ASSIGNMENT »
Select and copy out every line in the records containing "answers".

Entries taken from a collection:
_____

(** X4. A tick whose fence value is 0, as the first tick after
    construction, makes no [SetEventOnCompletion] and no wait and cannot
    sleep for good, whatever the GPU has done and whatever the device
    answers: an unsigned completed value is never below 0. *)
Theorem Render_fence_zero_never_waits e w o w' t :
  Render e w = (o, w', t) ->
  m_fenceValue (app w) = 0 ->
  existsb is_wait (calls t) = false /\ o <> Hung.
Proof.
  intros H Hzero. destruct (Render_effect e w o w' t H)
    as [_ _ _ _ _ Hwait _ _ _ Hhung _ _].
  assert (Hno : existsb is_wait (calls t) = false).
  { destruct (existsb is_wait (calls t)); [|reflexivity].
    specialize (Hwait eq_refl). lia. }
  split; [exact Hno|]. intros ->. rewrite (Hhung eq_refl) in Hno. discriminate Hno.
Qed.

Lemma Render_fence_zero_never_waits_witness :
  let r := Render (tick_ok 0 0 1) (process_world setup_ok []) in
  existsb is_wait (calls (snd r)) = false /\ fst (fst r) <> Hung.
Proof.
  cbv zeta.
  apply (Render_fence_zero_never_waits (tick_ok 0 0 1) (process_world setup_ok [])
           (fst (fst (Render (tick_ok 0 0 1) (process_world setup_ok []))))
           (snd (fst (Render (tick_ok 0 0 1) (process_world setup_ok []))))).
  - vm_compute. reflexivity.
  - reflexivity.
Defined.

(** ** The message loop, piece by piece *)

(** Running a script in two pieces: the second piece starts where the first
    one left the loop turning, and is not looked at otherwise. *)
Lemma message_loop_app : forall s1 s2 w,
  message_loop (s1 ++ s2) w =
  match message_loop s1 w with
  | (Returned false, w1, t1) =>
      match message_loop s2 w1 with
      | (o, w2, t2) => (o, w2, t1 ++ t2)
      end
  | r => r
  end.
Proof.
  induction s1 as [|d rest IH]; intros s2 w.
  - cbn [List.app message_loop ret]. destruct (message_loop s2 w) as [[o w2] t2].
    reflexivity.
  - cbn [List.app message_loop]. rewrite !bind_get_quit.
    destruct (if quit_posted w then Some (mkMSG WM_QUIT 0 0) else delivered d)
      as [m|]; [|apply IH].
    destruct (message m =? WM_QUIT)%Z; [reflexivity|].
    unfold bind. destruct (WindowProc _ _ _ _ _ w) as [[[r|ex| |] w1] t1];
      try reflexivity.
    rewrite IH. destruct (message_loop rest w1) as [[[[|]|ex| |] w2] t2];
      try reflexivity.
    destruct (message_loop s2 w2) as [[o3 w3] t3]. rewrite app_assoc. reflexivity.
Qed.

Lemma wWinMain_resumes s s1 s2 :
  process_result s s1 = Running ->
  wWinMain s (s1 ++ s2) = resume (process_world s s1) (process_trace s s1) s2.
Proof.
  unfold process_result, process_world, process_trace, wWinMain, resume.
  destruct (App_ctor s world0) as [[[[]|ex| |] w0] t0]; cbn [fst snd];
    try discriminate.
  rewrite message_loop_app.
  destruct (message_loop s1 w0) as [[[[|]|ex| |] w1] t1]; cbn [fst snd];
    try discriminate.
  intros _.
  destruct (message_loop s2 w1) as [[[[|]|ex| |] w2] t2];
    try (rewrite app_assoc; reflexivity).
  destruct (App_dtor w2) as [[o3 w3] t3].
  rewrite !app_assoc. reflexivity.
Qed.

Lemma message_loop_paint e rest w :
  quit_posted w = false ->
  message_loop (paint e :: rest) w =
  bind (Render e) (fun _ => message_loop rest) w.
Proof.
  intros Hq. cbn [message_loop]. rewrite bind_get_quit, Hq.
  cbn [paint delivered message wParam lParam answers def_result_of].
  change (WM_PAINT =? WM_QUIT)%Z with false. cbv iota.
  unfold WindowProc.
  change (WM_PAINT =? WM_CLOSE)%Z with false.
  change (WM_PAINT =? WM_CREATE)%Z with false.
  change (WM_PAINT =? WM_PAINT)%Z with true. cbv iota.
  rewrite !bind_assoc. unfold bind at 1. unfold bind at 2.
  destruct (Render e w) as [[[[]|ex| |] w1] t1]; try reflexivity.
  rewrite bind_ret. reflexivity.
Qed.

(** X6. A device failure during a tick is fatal: nothing catches the
    exception, so when the tick started by a draw request throws, the process
    is terminated by that exception in the state the tick left; its log ends
    with the calls of that tick and no later delivery is dispatched. *)
Theorem failing_tick_terminates_process s s1 e s2 ex w' t :
  process_result s s1 = Running ->
  quit_posted (process_world s s1) = false ->
  Render e (process_world s s1) = (Threw ex, w', t) ->
  wWinMain s (s1 ++ paint e :: s2) = (Terminated ex, w', process_trace s s1 ++ t).
Proof.
  intros Hrun Hq HR. rewrite (wWinMain_resumes s s1 _ Hrun). unfold resume.
  rewrite (message_loop_paint e s2 _ Hq). unfold bind. rewrite HR. reflexivity.
Qed.

Lemma failing_tick_terminates_process_witness :
  let s1 := [paint (tick_ok 0 0 1)] in
  let r := Render tick_present_fails (process_world setup_ok s1) in
  process_result setup_ok s1 = Running /\
  wWinMain setup_ok (s1 ++ paint tick_present_fails :: [close_request; idle])
  = (Terminated (mkHrException DXGI_ERROR_DEVICE_REMOVED), snd (fst r),
     process_trace setup_ok s1 ++ snd r).
Proof.
  cbv zeta. split; [vm_compute; reflexivity|].
  apply (failing_tick_terminates_process setup_ok [paint (tick_ok 0 0 1)]
           tick_present_fails [close_request; idle]).
  - vm_compute. reflexivity.
  - vm_compute. reflexivity.
  - vm_compute. reflexivity.
Defined.
(** * Employee payslip generator: the payslip calculation domain

    A shallow embedding of the TypeScript domain classes
    ([server/classes/Role.ts], [server/classes/Employee.ts],
    [server/classes/PayslipCalculator.ts]), of the in-memory store
    ([server/storage.ts]) and of the two route handlers of
    [server/routes.ts] that call into the domain, followed by the
    properties of the specification.

    A TypeScript [number] is an IEEE 754 binary64 value; it is embedded as
    the kernel's primitive [float], whose operations are the binary64 ones
    ([NaN], the infinities and the two zeros included). *)

From Stdlib Require Import Floats ZArith List Ascii String Bool Lia.
Import ListNotations.

Set Warnings "-register-all".

Local Open Scope string_scope.

(** ** JavaScript values and exceptions *)

Module Js.

Definition number : Set := float.

(** [a <= b], [a >= b] and [a > b] on numbers: false as soon as one side
    is [NaN]. *)
Definition le (a b : number) : bool := PrimFloat.leb a b.
Definition ge (a b : number) : bool := PrimFloat.leb b a.
Definition gt (a b : number) : bool := PrimFloat.ltb b a.
Definition lt (a b : number) : bool := PrimFloat.ltb a b.

(** A [Date] is its time value. *)
Definition Date : Set := number.

(** [new Error(message)]. *)
Record Error : Set := mkError { message : string }.

(** A computation that returns or throws. *)
Inductive Result (A : Type) : Type :=
| Ok (a : A)
| Throw (e : Error).
Arguments Ok {A} a.
Arguments Throw {A} e.

Definition bind {A B : Type} (r : Result A) (k : A -> Result B) : Result B :=
  match r with
  | Ok a => k a
  | Throw e => Throw e
  end.

(** A parameter with a default value: the default replaces [undefined]
    (an omitted argument) only. *)
Definition withDefault {A : Type} (arg : option A) (dflt : A) : A :=
  match arg with
  | Some a => a
  | None => dflt
  end.

(** [Array.prototype.includes] on an array of strings. *)
Definition includes (l : list string) (x : string) : bool :=
  existsb (fun y => String.eqb y x) l.

(** [Array.prototype.indexOf] on an array of strings: the index of the
    first element equal to [x], or [-1]. *)
Fixpoint indexOfFrom (l : list string) (x : string) (i : Z) : Z :=
  match l with
  | [] => (-1)%Z
  | y :: t => if String.eqb y x then i else indexOfFrom t x (i + 1)%Z
  end.

Definition indexOf (l : list string) (x : string) : Z := indexOfFrom l x 0%Z.

(** A value as [JSON.parse] builds it, and [undefined] for what is absent.
    An object is the list of its own properties. *)
Inductive JsValue : Set :=
| JUndefined
| JNull
| JBool (b : bool)
| JNum (n : number)
| JStr (s : string)
| JArr (elements : list JsValue)
| JObj (properties : list (string * JsValue)).

(** [ToBoolean]: what [!v] negates. *)
Definition toBoolean (v : JsValue) : bool :=
  match v with
  | JUndefined | JNull => false
  | JBool b => b
  | JNum n => negb (PrimFloat.eqb n 0%float || PrimFloat.is_nan n)
  | JStr s => negb (String.eqb s "")
  | JArr _ | JObj _ => true
  end.

Fixpoint lookup (properties : list (string * JsValue)) (name : string)
    : option JsValue :=
  match properties with
  | [] => None
  | (k, v) :: t => if String.eqb k name then Some v else lookup t name
  end.

Definition TypeError : Error := mkError "TypeError".

(** Reading the property [name] of [v], for a name that no prototype
    defines: it throws on [undefined] and [null], and is [undefined] on
    every value without that own property. *)
Definition getProperty (v : JsValue) (name : string) : Result JsValue :=
  match v with
  | JUndefined | JNull => Throw TypeError
  | JObj properties =>
      match lookup properties name with
      | Some x => Ok x
      | None => Ok JUndefined
      end
  | _ => Ok JUndefined
  end.

Section ToString.

(** [Number.prototype.toString], a builtin left as a parameter. *)
Variable numberToString : number -> string.

(** The method call [v.toString()]. An array joins its elements with
    commas, [undefined] and [null] elements giving the empty string; an
    object answers with [Object.prototype.toString] unless an own
    property (never a function here) shadows it. *)
Fixpoint toString (v : JsValue) : Result string :=
  match v with
  | JUndefined | JNull => Throw TypeError
  | JBool b => Ok (if b then "true" else "false")
  | JNum n => Ok (numberToString n)
  | JStr s => Ok s
  | JArr elements =>
      let element x :=
        match x with
        | JUndefined | JNull => Ok ""
        | _ => toString x
        end in
      (fix join (l : list JsValue) : Result string :=
         match l with
         | [] => Ok ""
         | [x] => element x
         | x :: t =>
             bind (element x) (fun s =>
             bind (join t) (fun r => Ok (s ++ "," ++ r)))
         end) elements
  | JObj properties =>
      match lookup properties "toString" with
      | Some _ => Throw TypeError
      | None => Ok "[object Object]"
      end
  end.

End ToString.

(** *** A model of the builtin [parseFloat]

    The longest prefix of the string, after leading white space, that is
    a decimal literal (sign, [Infinity], digits, fraction, exponent),
    rounded to the nearest binary64 value, ties to even; [NaN] when there
    is none. White space is the ASCII one. *)

Definition isWhiteSpace (c : Ascii.ascii) : bool :=
  let n := Ascii.nat_of_ascii c in
  Nat.eqb n 32 || (Nat.leb 9 n && Nat.leb n 13).

Fixpoint trimStart (s : string) : string :=
  match s with
  | String c t => if isWhiteSpace c then trimStart t else s
  | EmptyString => s
  end.

Definition digitOf (c : Ascii.ascii) : option Z :=
  let n := Ascii.nat_of_ascii c in
  if Nat.leb 48 n && Nat.leb n 57 then Some (Z.of_nat (n - 48)) else None.

(** The digits at the head of [s], accumulated onto [acc]: the value, the
    number of digits read and the rest of the string. *)
Fixpoint digits (s : string) (acc : Z) (count : Z) : Z * Z * string :=
  match s with
  | String c t =>
      match digitOf c with
      | Some d => digits t (10 * acc + d)%Z (count + 1)%Z
      | None => (acc, count, s)
      end
  | EmptyString => (acc, count, s)
  end.

Definition signOf (s : string) : bool * string :=
  match s with
  | String "-"%char t => (true, t)
  | String "+"%char t => (false, t)
  | _ => (false, s)
  end.

(** The exponent part at the head of [s], or [0] when there is none. *)
Definition exponentOf (s : string) : Z :=
  match s with
  | String c t =>
      if Ascii.eqb c "e"%char || Ascii.eqb c "E"%char then
        let (neg, t') := signOf t in
        let '(e, count, _) := digits t' 0%Z 0%Z in
        if (count =? 0)%Z then 0%Z else if neg then (- e)%Z else e
      else 0%Z
  | EmptyString => 0%Z
  end.

(** The binary64 value nearest to [m * 10 ^ e10], for [m > 0]. A negative
    exponent divides with enough extra bits, the remainder kept as a
    sticky bit. *)
Definition decimalToNumber (neg : bool) (m e10 : Z) : number :=
  let sgn x := if neg then (- x)%Z else x in
  if (m =? 0)%Z then (if neg then (-0)%float else 0%float)
  else if (0 <=? e10)%Z then
    SF2Prim (binary_normalize prec emax (sgn (m * 10 ^ e10)%Z) 0%Z false)
  else
    let d := (10 ^ (- e10))%Z in
    let s := Z.max 0 (Z.log2 d - Z.log2 m + 64)%Z in
    let q := ((m * 2 ^ s) / d)%Z in
    let r := ((m * 2 ^ s) mod d)%Z in
    let sticky := if (r =? 0)%Z then 0%Z else 1%Z in
    SF2Prim (binary_normalize prec emax (sgn (2 * q + sticky)%Z) (- s - 1)%Z false).

Definition parseFloat (s : string) : number :=
  let (neg, s0) := signOf (trimStart s) in
  if String.prefix "Infinity" s0 then
    if neg then neg_infinity else infinity
  else
    let '(i, ni, s1) := digits s0 0%Z 0%Z in
    let '(m, nf, s2) :=
      match s1 with
      | String "."%char t => digits t i 0%Z
      | _ => (i, 0%Z, s1)
      end in
    if (ni + nf =? 0)%Z then nan
    else decimalToNumber neg m (exponentOf s2 - nf)%Z.

(** [push] of one element. *)
Definition push (l : list string) (x : string) : list string := l ++ [x].

(** [splice(index, 1)] for an index that is not negative. *)
Definition splice1 (l : list string) (index : Z) : list string :=
  firstn (Z.to_nat index) l ++ skipn (S (Z.to_nat index)) l.

End Js.

Import Js.

(** ** [server/classes/Role.ts] *)

Module Role.

Record Role : Set := new {
  id : number;
  title : string;
  description : string;
  department : string;
  level : number;
  minSalary : number;
  maxSalary : number;
  responsibilities : list string
}.

Definition getId (this : Role) : number := id this.
Definition getTitle (this : Role) : string := title this.
Definition getDescription (this : Role) : string := description this.
Definition getDepartment (this : Role) : string := department this.
Definition getLevel (this : Role) : number := level this.

Definition getSalaryRange (this : Role) : number * number :=
  (minSalary this, maxSalary this).

Definition getResponsibilities (this : Role) : list string :=
  responsibilities this.

Definition isSalaryInRange (this : Role) (salary : number) : bool :=
  ge salary (minSalary this) && le salary (maxSalary this).

(** The object with [l] as its [responsibilities], every other field as it
    was: what an in-place [push] or [splice] leaves. *)
Definition setResponsibilities (this : Role) (l : list string) : Role :=
  new (id this) (title this) (description this) (department this)
      (level this) (minSalary this) (maxSalary this) l.

(** The two mutators return the object after the call. *)
Definition addResponsibility (this : Role) (responsibility : string) : Role :=
  if negb (includes (responsibilities this) responsibility)
  then setResponsibilities this (push (responsibilities this) responsibility)
  else this.

Definition removeResponsibility (this : Role) (responsibility : string) : Role :=
  let index := indexOf (responsibilities this) responsibility in
  if (index >? -1)%Z
  then setResponsibilities this (splice1 (responsibilities this) index)
  else this.

(** A call of one of the two mutators, and a sequence of such calls. *)
Inductive Mutation : Set :=
| Add (responsibility : string)
| Remove (responsibility : string).

Definition mutate (this : Role) (m : Mutation) : Role :=
  match m with
  | Add responsibility => addResponsibility this responsibility
  | Remove responsibility => removeResponsibility this responsibility
  end.

Definition mutateAll (this : Role) (ms : list Mutation) : Role :=
  fold_left mutate ms this.

End Role.

(** ** [server/classes/Employee.ts] *)

Module Employee.

(** The fields of the abstract class [BaseEmployee]. *)
Record BaseFields : Set := mkBase {
  id : number;
  firstName : string;
  lastName : string;
  email : string;
  role : Role.Role;
  startDate : Date
}.

Record FullTimeEmployee : Set := mkFullTime {
  ftBase : BaseFields;
  annualSalary : number
}.

Record PartTimeEmployee : Set := mkPartTime {
  ptBase : BaseFields;
  hourlyRate : number;
  defaultHoursPerMonth : number
}.

(** A value of static type [BaseEmployee] is an instance of one of the
    two concrete subclasses. *)
Inductive BaseEmployee : Set :=
| FullTime (e : FullTimeEmployee)
| PartTime (e : PartTimeEmployee).

(** The abstract methods of [BaseEmployee]. *)
Class EmployeeMethods (E : Type) : Type := {
  calculateMonthlySalary : E -> number;
  getEmployeeType : E -> string;
  isEligibleForBenefits : E -> bool
}.

Definition newFullTimeEmployee (id : number) (firstName lastName email : string)
    (role : Role.Role) (startDate : Date) (annualSalary : number)
    : FullTimeEmployee :=
  mkFullTime (mkBase id firstName lastName email role startDate) annualSalary.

_____

EXPECTED ANSWER »
    answers: an unsigned completed value is never below 0. *)
  cbn [paint delivered message wParam lParam answers def_result_of].
    object answers with [Object.prototype.toString] unless an own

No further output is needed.